Dataset content:
(* ===== verification/PsOps.v ===== *)
(** * Protected storage: the operations on objects

    What [ps_object_create], [ps_object_read], [ps_object_get_info] and
    [ps_object_delete] do to the volume. *)

From S2P Require Import Prelude Bytes PsTypes PsCrypto PsTable PsObject PsLaws PsRules PsStore PsVolume.
From stdpp Require Import base list numbers gmap.
From Stdlib Require Import ZArith Lia.

Open Scope Z_scope.
Open Scope tfm_scope.

Section ops.
Context {P K : Type} `{PsPower P} `{PsCryptoOps K} `{!PsAead K}.
Context (TFM_SP_PS : Z) (PS_NUM_ASSETS : nat) (PS_MAX_ASSET_SIZE : Z).
Context (Hcfg : ps_config TFM_SP_PS PS_NUM_ASSETS PS_MAX_ASSET_SIZE).
Implicit Types (s : ps_st P) (p : P) (F : files) (t : ps_obj_table_t) (o : ps_object_t) (A : assets) (B : Prop) (a : asset).

Abbreviation volume := (volume TFM_SP_PS PS_NUM_ASSETS PS_MAX_ASSET_SIZE).
Abbreviation recov := (recov TFM_SP_PS PS_NUM_ASSETS PS_MAX_ASSET_SIZE).
Abbreviation obj_wf := (obj_wf PS_MAX_ASSET_SIZE).
Abbreviation holds_asset := (holds_asset PS_MAX_ASSET_SIZE).
Abbreviation body_of := (body_of PS_MAX_ASSET_SIZE).
Abbreviation object_read := (ps_encrypted_object_read PS_MAX_ASSET_SIZE).

(** ** The object buffer *)

Lemma splice_wf off d o : obj_wf o -> Forall is_byte d -> 0 <= off -> off + zlen d <= INFO_SIZE + PS_MAX_ASSET_SIZE ->
  obj_wf (with_body o (splice off d (o_body o))).
Proof.
  intros [] Hd Ho Hl. unfold INFO_SIZE, PS_TAG_LEN_BYTES in *. split; cbn [o_crypto o_body with_body]; try done.
  - rewrite zlen_splice by lia. done.
  - auto with bytes.
Qed.

Lemma set_word_wf off v o : obj_wf o -> 0 <= off <= 12 -> obj_wf (set_word off v o).
Proof.
  intros Ho Hl. pose proof (max_bounds _ _ _ Hcfg). unfold INFO_SIZE in *.
  apply splice_wf; [done|auto with bytes|lia|unfold INFO_SIZE; rewrite zlen_le_bytes; lia].
Qed.

Lemma object_zero_wf : obj_wf (object_zero PS_MAX_ASSET_SIZE).
Proof.
  pose proof (max_bounds _ _ _ Hcfg). unfold INFO_SIZE, PS_TAG_LEN_BYTES in *.
  split; cbn [object_zero o_crypto o_body crypto_zero tag iv]; try done; try (apply Forall_fill; done).
  - split; [done|]. by apply Forall_fill.
  - rewrite zlen_fill; unfold INFO_SIZE, PS_TAG_LEN_BYTES; lia.
Qed.

Lemma volume_obj B s F v A o : volume B s F v A -> obj_wf o -> volume B (put_obj o s) F v A.
Proof. intros (Hd & [Hl Hi _] & HB) Ho. split_and!; [done|by split|done]. Qed.

Lemma volume_in B s F v A l : volume B s F v A -> volume B (put_in l s) F v A.
Proof. intros (Hd & [Hl Hi Ho] & HB). split_and!; [done|by split|done]. Qed.

Lemma volume_out B s F v A l : volume B s F v A -> volume B (put_out l s) F v A.
Proof. intros (Hd & [Hl Hi Ho] & HB). split_and!; [done|by split|done]. Qed.

Lemma volume_weaken B s F v A : volume True s F v A -> volume B s F v A.
Proof. intros (Hd & Hr & HB). split_and!; [done|done|auto]. Qed.

(** The buffer holds asset [a]. *)
Definition loaded o a : Prop := body_of (sub_bytes 0 (INFO_SIZE + zlen a.2) (o_body o)) a.

Lemma loaded_current o a : loaded o a -> current_size o = zlen a.2.
Proof.
  intros Ha. pose proof (zlen_nonneg a.2). unfold loaded, INFO_SIZE in *. unfold current_size.
  rewrite <- (bo_current _ _ _ Ha), sub_bytes_sub_bytes by lia. done.
Qed.

Lemma loaded_flags o a : loaded o a -> create_flags o = a.1.
Proof.
  intros Ha. pose proof (zlen_nonneg a.2). unfold loaded, INFO_SIZE in *. unfold create_flags.
  rewrite <- (bo_flags _ _ _ Ha), sub_bytes_sub_bytes by lia. done.
Qed.

Lemma loaded_data o a off n : loaded o a -> 0 <= off -> 0 <= n -> off + n <= zlen a.2 ->
  sub_bytes (INFO_SIZE + off) n (o_body o) = sub_bytes off n a.2.
Proof.
  intros Ha Ho Hn Hl. pose proof (zlen_nonneg a.2). pose proof (bo_data _ _ _ Ha) as Hd. unfold loaded, INFO_SIZE in *.
  rewrite <- Hd. rewrite !sub_bytes_sub_bytes by lia. done.
Qed.

(** The new content of an object. *)
Lemma built o flags size d : obj_wf o -> zlen d = size -> size <= PS_MAX_ASSET_SIZE -> Forall is_byte d ->
  0 <= flags < 4294967296 -> sub_bytes 8 4 (o_body o) = le_bytes 4 flags ->
  to_store PS_MAX_ASSET_SIZE (set_word 0 size (with_body o (splice (INFO_SIZE + 0) d (o_body o)))) (flags, d).
Proof.
  intros Ho Hd Hs Hb Hf H8. pose proof (max_bounds _ _ _ Hcfg). pose proof (zlen_nonneg d).
  assert (obj_wf (with_body o (splice (INFO_SIZE + 0) d (o_body o)))) as Hw.
  { apply splice_wf; try done; unfold INFO_SIZE; lia. }
  assert (obj_wf (set_word 0 size (with_body o (splice (INFO_SIZE + 0) d (o_body o))))) as Hw2 by (apply set_word_wf; [done|lia]).
  pose proof (ob_body _ _ Ho) as Hz. pose proof (ob_body _ _ Hw) as Hz1. pose proof (ob_body _ _ Hw2) as Hz2.
  unfold INFO_SIZE, PS_TAG_LEN_BYTES in *. cbn [o_body set_word with_body] in *.
  pose proof (zlen_le_bytes 4 size) as H4. change (Z.of_nat 4) with 4 in H4.
  assert (le_val (le_bytes 4 size) = size) as Hsz by (apply le_val_le_bytes; lia).
  split; cbn [snd].
  - done.
  - unfold current_size. cbn [o_body set_word with_body]. rewrite sub_bytes_splice_eq by lia. lia.
  - rewrite Hd. cbn [o_body set_word with_body]. unfold INFO_SIZE. split; cbn [fst snd]; unfold INFO_SIZE; rewrite ?Hd.
    + rewrite zlen_sub_bytes; lia.
    + lia.
    + rewrite sub_bytes_sub_bytes by lia. rewrite sub_bytes_splice_eq by lia. done.
    + rewrite sub_bytes_sub_bytes by lia. rewrite !sub_bytes_splice_disj by lia. rewrite Z.add_0_l, H8. apply le_val_le_bytes. lia.
    + rewrite sub_bytes_sub_bytes by lia. rewrite sub_bytes_splice_disj by lia. apply sub_bytes_splice_eq; lia.
    + apply Forall_sub_bytes. pose proof (ob_body_b _ _ Hw2). done.
Qed.

(** ** The object of a request *)

(** [g_obj_tbl_info] is that of the entry [e] in slot [i], which holds [a]. *)
Record own B s F v A (i : nat) (e : ps_obj_table_entry_t) a : Prop := {
  ow_volume : volume B s F v A;
  ow_fid : g_fid s = object_file i;
  ow_entry : obj_db (obj_table s) !! i = Some e;
  ow_used : used e;
  ow_tag : tag (o_crypto (g_ps_object s)) = e_tag e;
  ow_holds : holds_asset F i e a;
  ow_asset : A !! (e_client_id e, e_uid e) = Some a;
}.

Lemma own_slot B s F v A i e a : own B s F v A i e a -> (i < S PS_NUM_ASSETS)%nat.
Proof.
  intros Ho. rewrite <- (tt_len _ _ (tk_typed _ _ _ (dk_table _ _ _ _ _ _ _ _ _ (proj1 (ow_volume _ _ _ _ _ _ _ _ Ho))))).
  eapply lookup_lt_Some, Ho.
Qed.

Lemma own_obj B s F v A i e a o : own B s F v A i e a -> obj_wf o -> tag (o_crypto o) = e_tag e -> own B (put_obj o s) F v A i e a.
Proof. intros [] Ho Ht. split; try done. by apply volume_obj. Qed.

Lemma own_in B s F v A i e a l : own B s F v A i e a -> own B (put_in l s) F v A i e a.
Proof. intros []. split; try done. by apply volume_in. Qed.

Lemma own_wf B s F v A i e a : own B s F v A i e a -> obj_wf (g_ps_object s).
Proof. intros []. apply ow_volume0. Qed.

(** Looking up the entry of a request. *)
Lemma wp_find_own B Q (E : psa_status_t -> ps_st P -> Prop) s F v A uid client :
  volume B s F v A -> uid <> TFM_PS_INVALID_UID ->
  (forall s' i e a, own B s' F v A i e a -> e_uid e = uid -> e_client_id e = client ->
     in_vec s' = in_vec s -> out_vec s' = out_vec s -> ps_crypto_iv_buf s' = ps_crypto_iv_buf s -> Q tt s') ->
  (A !! (client, uid) = None -> E PSA_ERROR_DOES_NOT_EXIST s) ->
  wp (ps_object_table_get_obj_tbl_info uid client) Q E s.
Proof.
  intros Hv Hu HQ HE. pose proof Hv as (Hd & [_ _ Ho] & _). pose proof (dk_assets _ _ _ _ _ _ _ _ _ Hd) as Ha.
  unfold ps_object_table_get_obj_tbl_info. apply wp_bind, wp_entry_idx.
  destruct (entry_idx_loop uid client (obj_db (obj_table s)) 0) as [j|] eqn:Hj; [|apply HE; by eapply represents_absent].
  destruct (represents_find _ _ _ _ _ _ _ Ha Hu Hj) as (i & e & a & -> & He & Hue & Hce & Hh & HA).
  apply wp_bind, wp_modify, wp_bind, wp_gets, wp_modify. cbn [obj_table put_fid]. rewrite (get_entry_lookup _ _ _ He).
  pose proof (dk_table _ _ _ _ _ _ _ _ _ Hd) as [[_ _ _ _ _ Hdb] _ _ _].
  assert (entry_wf e) as [Ht Htb _ _ _ _] by (rewrite Forall_forall in Hdb; apply Hdb; by eapply list_elem_of_lookup_2).
  eapply (HQ _ i e a); try done. split; try done.
  - apply volume_obj; [|split; cbn [o_crypto o_body with_crypto set_tag tag iv]; try done; apply Ho].
    destruct Hv as (? & [? ? ?] & ?). by split_and!.
  - unfold used. congruence.
  - by rewrite Hce, Hue.
Qed.

(** Reading it. *)
Lemma wp_read_own B Q (E : psa_status_t -> ps_st P -> Prop) s F v A i e a :
  own B s F v A i e a ->
  (forall o', let s' := put_obj o' s in own B s' F v A i e a -> loaded o' a ->
     c_uid (o_crypto o') = e_uid e -> c_client_id (o_crypto o') = e_client_id e -> Q tt s') ->
  wp (let* _ := set_object_ref (e_uid e) (e_client_id e) in
      let* fid := gets g_fid in
      object_read fid) Q E s.
Proof.
  intros Ho HQ. pose proof Ho as [(Hd & [Hl _ Hwf] & _) Hfid _ _ Htag (f & b & Hf & Hdec & Hb) _].
  apply wp_bind. unfold set_object_ref. apply wp_modify, wp_bind, wp_gets. cbn [g_fid put_obj]. rewrite Hfid.
  eapply (wp_object_read _ (max_bounds _ _ _ Hcfg) _ _ _ _ e); cbn [g_ps_object put_obj plat];
    [exact Hl|by destruct Hwf; split|exact Hf|exact Hdec|exact Hb|exact Htag|done|done|].
  intros o' Hwf' Htag' Hu Hc Hbody. apply (HQ o'); [|unfold loaded; by rewrite <- (bo_len _ _ _ Hb), Hbody|done|done].
  by apply own_obj.
Qed.

(** Saving the table again for an object that stays as it is: what the error
    paths do. *)
Lemma wp_keep {T : Type} B (Q : T -> ps_st P -> Prop) (E : psa_status_t -> ps_st P -> Prop) s F v A i e a er :
  own B s F v A i e a -> le_val (ps_crypto_iv_buf s) + 1 < 2 ^ 96 -> uid_ok (e_uid e) -> client_ok (e_client_id e) ->
  (forall s' F', volume True s' F' (v + 1) A -> E er s') ->
  (forall s', recov B s' A -> E er s') ->
  wp (let* _ := ignore (ps_update_table (e_uid e) (e_client_id e)) in fail er) Q E s.
Proof.
  intros Ho Hlt Hu Hc HV HR. pose proof (own_slot _ _ _ _ _ _ _ _ Ho) as Hi. destruct Ho as [Hv Hfid He Hus Htag Hh HA].
  unfold ignore. apply wp_bind, wp_bind, wp_try.
  eapply wp_update_table; [exact Hcfg|exact Hv|exact Hlt|exact Hu|exact Hc|exact Hi|exact Hfid|..].
  - intros e' Ht' Hu' Hc'. destruct Hh as (f & b & Hf & (k & Hk & Hl & Hfb & Hd) & Hb). exists f, b. split_and!; [done| |done].
    exists k. rewrite Ht', Htag. split_and!; try done. rewrite <- Hk. unfold fill_key_label. cbn [c_client_id c_uid]. by rewrite Hu', Hc'.
  - intros e' He' _. by simplify_eq.
  - intros s' F' e' Hv' _. rewrite insert_id in Hv' by done. apply wp_ret, wp_fail. by eapply HV.
  - intros er' s' Hr. rewrite insert_id in Hr by done. apply wp_ret, wp_fail, HR. by destruct Hr.
Qed.

Lemma wp_then_clear {T : Type} (m : M (ps_st P) T) (Q : T -> ps_st P -> Prop) (E : psa_status_t -> ps_st P -> Prop) s :
  wp m (fun r s' => Q r (put_obj (object_zero PS_MAX_ASSET_SIZE) s')) (fun e s' => E e (put_obj (object_zero PS_MAX_ASSET_SIZE) s')) s ->
  wp (then_clear PS_MAX_ASSET_SIZE m) Q E s.
Proof.
  intros Hm. unfold then_clear, clear_object. apply wp_bind, wp_try.
  eapply wp_mono; [exact Hm|intros r s' HQ|intros e s' HE]; cbv beta; apply wp_bind, wp_modify; [by apply wp_ret|by apply wp_fail].
Qed.
End ops.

The problem: Taking the entries above, write out exactly each line from the one holding "let* fid := gets g_fid in" to the one holding "by apply own_obj.", both included, and stop there.

Solution to this problem:
      let* fid := gets g_fid in
      object_read fid) Q E s.
Proof.
  intros Ho HQ. pose proof Ho as [(Hd & [Hl _ Hwf] & _) Hfid _ _ Htag (f & b & Hf & Hdec & Hb) _].
  apply wp_bind. unfold set_object_ref. apply wp_modify, wp_bind, wp_gets. cbn [g_fid put_obj]. rewrite Hfid.
  eapply (wp_object_read _ (max_bounds _ _ _ Hcfg) _ _ _ _ e); cbn [g_ps_object put_obj plat];
    [exact Hl|by destruct Hwf; split|exact Hf|exact Hdec|exact Hb|exact Htag|done|done|].
  intros o' Hwf' Htag' Hu Hc Hbody. apply (HQ o'); [|unfold loaded; by rewrite <- (bo_len _ _ _ Hb), Hbody|done|done].
  by apply own_obj.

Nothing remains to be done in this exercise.